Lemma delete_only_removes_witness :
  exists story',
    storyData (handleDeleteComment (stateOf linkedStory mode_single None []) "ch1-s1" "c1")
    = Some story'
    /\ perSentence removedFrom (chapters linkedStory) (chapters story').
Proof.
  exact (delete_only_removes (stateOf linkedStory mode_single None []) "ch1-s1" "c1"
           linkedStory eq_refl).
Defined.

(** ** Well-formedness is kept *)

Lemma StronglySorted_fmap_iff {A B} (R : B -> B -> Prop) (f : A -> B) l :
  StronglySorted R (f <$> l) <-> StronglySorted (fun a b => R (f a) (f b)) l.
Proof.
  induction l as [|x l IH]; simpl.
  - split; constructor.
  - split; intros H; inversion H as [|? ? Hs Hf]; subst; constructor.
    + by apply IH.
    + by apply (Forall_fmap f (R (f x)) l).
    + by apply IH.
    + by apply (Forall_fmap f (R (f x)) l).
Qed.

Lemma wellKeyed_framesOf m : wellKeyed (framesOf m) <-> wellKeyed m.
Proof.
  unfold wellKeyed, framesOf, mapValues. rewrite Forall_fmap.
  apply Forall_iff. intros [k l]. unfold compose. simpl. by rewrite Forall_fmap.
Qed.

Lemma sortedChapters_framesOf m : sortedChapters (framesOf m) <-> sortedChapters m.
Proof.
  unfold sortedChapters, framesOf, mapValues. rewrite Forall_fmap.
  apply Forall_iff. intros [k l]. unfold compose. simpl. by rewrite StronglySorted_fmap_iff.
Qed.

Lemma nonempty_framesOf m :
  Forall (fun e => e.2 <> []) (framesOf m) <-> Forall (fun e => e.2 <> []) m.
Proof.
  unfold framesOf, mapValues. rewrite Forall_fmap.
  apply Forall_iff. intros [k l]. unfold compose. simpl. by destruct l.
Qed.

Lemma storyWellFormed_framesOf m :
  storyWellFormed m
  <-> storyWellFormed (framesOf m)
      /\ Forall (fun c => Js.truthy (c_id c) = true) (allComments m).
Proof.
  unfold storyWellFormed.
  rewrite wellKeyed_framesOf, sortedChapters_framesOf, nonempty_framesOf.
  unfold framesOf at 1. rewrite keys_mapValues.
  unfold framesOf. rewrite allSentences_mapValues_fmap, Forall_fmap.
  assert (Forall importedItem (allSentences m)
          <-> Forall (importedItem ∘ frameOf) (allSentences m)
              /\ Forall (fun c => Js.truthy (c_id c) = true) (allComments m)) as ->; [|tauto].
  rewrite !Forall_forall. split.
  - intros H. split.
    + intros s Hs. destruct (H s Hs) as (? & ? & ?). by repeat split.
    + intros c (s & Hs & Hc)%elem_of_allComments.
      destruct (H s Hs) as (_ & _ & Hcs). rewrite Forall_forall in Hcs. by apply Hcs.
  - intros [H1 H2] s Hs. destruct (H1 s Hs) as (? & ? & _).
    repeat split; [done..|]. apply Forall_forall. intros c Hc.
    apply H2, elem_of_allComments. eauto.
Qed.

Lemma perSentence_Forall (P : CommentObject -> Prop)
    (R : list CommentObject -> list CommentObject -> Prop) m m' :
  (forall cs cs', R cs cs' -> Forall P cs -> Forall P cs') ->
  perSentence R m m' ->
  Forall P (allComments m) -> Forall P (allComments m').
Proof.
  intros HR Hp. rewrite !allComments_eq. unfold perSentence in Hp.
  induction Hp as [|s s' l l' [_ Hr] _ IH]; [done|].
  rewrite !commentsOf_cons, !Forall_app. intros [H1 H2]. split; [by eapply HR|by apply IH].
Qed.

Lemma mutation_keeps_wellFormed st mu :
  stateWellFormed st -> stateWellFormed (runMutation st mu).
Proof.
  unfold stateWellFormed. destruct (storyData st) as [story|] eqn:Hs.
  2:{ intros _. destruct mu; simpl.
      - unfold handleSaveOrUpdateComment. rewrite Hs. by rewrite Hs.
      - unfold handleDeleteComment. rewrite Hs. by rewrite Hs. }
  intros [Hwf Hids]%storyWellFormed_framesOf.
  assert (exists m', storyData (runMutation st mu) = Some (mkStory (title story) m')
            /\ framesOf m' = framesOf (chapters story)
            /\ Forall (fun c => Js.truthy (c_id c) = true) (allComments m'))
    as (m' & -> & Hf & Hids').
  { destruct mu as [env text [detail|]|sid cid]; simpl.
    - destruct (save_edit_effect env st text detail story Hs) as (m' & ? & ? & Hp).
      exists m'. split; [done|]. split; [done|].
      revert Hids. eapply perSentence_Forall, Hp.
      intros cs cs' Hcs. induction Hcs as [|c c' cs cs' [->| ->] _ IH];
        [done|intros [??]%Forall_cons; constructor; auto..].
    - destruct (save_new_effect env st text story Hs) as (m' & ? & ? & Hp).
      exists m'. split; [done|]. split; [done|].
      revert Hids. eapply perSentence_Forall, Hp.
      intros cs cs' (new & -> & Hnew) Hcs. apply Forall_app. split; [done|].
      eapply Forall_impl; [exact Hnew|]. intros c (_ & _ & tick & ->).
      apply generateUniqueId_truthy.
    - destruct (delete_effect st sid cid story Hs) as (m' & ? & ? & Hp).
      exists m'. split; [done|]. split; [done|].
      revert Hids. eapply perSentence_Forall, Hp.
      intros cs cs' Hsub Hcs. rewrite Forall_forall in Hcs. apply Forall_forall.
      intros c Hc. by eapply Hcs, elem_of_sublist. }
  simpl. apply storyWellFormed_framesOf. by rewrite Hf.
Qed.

--

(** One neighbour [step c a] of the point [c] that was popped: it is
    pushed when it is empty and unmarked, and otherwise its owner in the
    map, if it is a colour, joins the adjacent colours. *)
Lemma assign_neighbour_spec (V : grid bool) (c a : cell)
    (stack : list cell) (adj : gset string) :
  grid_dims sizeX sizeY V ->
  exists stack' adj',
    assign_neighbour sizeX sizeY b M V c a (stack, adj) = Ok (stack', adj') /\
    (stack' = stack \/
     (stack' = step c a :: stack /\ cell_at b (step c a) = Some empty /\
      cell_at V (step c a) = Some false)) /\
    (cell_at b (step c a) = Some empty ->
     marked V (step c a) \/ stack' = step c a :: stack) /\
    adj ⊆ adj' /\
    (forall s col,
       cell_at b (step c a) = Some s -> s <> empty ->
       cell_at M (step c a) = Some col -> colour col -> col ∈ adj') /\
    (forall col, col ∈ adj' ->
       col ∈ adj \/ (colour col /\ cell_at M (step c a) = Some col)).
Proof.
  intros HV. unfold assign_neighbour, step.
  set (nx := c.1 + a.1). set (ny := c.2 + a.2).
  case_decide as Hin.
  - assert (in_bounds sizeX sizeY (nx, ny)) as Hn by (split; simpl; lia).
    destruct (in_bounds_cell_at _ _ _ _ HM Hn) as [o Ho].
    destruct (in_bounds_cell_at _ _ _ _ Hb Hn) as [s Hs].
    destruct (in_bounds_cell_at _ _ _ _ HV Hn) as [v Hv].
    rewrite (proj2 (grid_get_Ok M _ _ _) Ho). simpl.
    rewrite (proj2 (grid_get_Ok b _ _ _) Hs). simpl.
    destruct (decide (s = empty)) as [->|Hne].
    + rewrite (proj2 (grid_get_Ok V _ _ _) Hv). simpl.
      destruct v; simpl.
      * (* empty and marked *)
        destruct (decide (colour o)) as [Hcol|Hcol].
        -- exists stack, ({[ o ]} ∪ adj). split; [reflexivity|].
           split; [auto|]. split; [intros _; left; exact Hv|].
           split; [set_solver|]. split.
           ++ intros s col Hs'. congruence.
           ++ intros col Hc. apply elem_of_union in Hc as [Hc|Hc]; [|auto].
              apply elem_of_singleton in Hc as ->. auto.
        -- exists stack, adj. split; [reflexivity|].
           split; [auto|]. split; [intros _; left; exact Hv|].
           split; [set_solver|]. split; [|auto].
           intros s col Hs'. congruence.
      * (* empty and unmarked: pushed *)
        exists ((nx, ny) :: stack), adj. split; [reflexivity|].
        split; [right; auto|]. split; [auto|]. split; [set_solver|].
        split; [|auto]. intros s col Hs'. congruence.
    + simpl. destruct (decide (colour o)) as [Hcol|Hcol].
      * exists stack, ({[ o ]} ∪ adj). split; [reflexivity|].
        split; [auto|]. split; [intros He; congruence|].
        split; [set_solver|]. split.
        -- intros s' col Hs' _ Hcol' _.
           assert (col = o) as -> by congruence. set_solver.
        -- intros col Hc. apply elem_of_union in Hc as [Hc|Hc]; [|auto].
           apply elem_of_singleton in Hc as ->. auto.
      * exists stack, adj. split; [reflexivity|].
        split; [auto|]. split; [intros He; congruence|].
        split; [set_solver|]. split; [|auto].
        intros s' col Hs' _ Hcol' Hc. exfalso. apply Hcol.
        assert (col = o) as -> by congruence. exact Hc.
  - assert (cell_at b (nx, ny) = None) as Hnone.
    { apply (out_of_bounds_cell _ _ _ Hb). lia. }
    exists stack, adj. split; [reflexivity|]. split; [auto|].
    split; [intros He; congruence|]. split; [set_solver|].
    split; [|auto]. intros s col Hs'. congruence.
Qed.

...

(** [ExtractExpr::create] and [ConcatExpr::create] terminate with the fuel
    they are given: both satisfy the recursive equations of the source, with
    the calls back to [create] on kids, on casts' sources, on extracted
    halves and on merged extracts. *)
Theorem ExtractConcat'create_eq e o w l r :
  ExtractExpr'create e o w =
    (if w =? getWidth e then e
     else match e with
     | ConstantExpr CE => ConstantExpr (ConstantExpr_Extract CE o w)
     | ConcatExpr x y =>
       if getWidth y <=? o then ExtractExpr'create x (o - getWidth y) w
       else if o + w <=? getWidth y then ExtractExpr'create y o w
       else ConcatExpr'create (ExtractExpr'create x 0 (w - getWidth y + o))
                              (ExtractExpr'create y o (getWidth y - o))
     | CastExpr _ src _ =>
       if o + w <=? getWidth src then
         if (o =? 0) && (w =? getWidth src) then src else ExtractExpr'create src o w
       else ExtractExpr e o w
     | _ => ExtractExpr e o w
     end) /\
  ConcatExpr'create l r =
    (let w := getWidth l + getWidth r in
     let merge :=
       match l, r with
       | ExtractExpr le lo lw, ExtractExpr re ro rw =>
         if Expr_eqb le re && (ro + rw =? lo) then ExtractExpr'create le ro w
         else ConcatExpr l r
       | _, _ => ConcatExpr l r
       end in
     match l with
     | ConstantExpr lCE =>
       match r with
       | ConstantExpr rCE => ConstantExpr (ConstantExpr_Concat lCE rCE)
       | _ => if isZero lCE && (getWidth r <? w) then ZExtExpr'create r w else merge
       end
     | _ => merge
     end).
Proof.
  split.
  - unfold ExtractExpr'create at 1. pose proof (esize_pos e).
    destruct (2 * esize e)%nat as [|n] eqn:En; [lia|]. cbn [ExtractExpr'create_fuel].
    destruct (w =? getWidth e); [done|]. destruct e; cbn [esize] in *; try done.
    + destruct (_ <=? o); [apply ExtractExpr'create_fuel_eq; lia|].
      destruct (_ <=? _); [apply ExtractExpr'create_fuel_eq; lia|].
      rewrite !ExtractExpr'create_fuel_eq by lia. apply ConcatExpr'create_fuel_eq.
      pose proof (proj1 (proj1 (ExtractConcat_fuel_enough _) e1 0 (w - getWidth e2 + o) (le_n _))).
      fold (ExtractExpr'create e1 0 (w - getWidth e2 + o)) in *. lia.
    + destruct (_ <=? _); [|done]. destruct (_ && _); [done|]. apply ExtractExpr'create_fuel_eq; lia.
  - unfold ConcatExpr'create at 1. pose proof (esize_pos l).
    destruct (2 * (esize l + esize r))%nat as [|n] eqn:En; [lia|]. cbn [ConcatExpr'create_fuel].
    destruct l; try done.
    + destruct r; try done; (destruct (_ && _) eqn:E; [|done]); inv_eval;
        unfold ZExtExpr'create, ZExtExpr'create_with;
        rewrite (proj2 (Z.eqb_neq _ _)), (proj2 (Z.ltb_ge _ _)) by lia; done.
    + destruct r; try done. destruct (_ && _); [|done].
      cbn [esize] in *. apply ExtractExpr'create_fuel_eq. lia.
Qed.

→ What you should do
Among the lines above, which hold the word "else"? Report each one.

→ Answer section
     else match e with
       else if o + w <=? getWidth y then ExtractExpr'create y o w
       else ConcatExpr'create (ExtractExpr'create x 0 (w - getWidth y + o))
         if (o =? 0) && (w =? getWidth src) then src else ExtractExpr'create src o w
       else ExtractExpr e o w
         else ConcatExpr l r
       | _ => if isZero lCE && (getWidth r <? w) then ZExtExpr'create r w else merge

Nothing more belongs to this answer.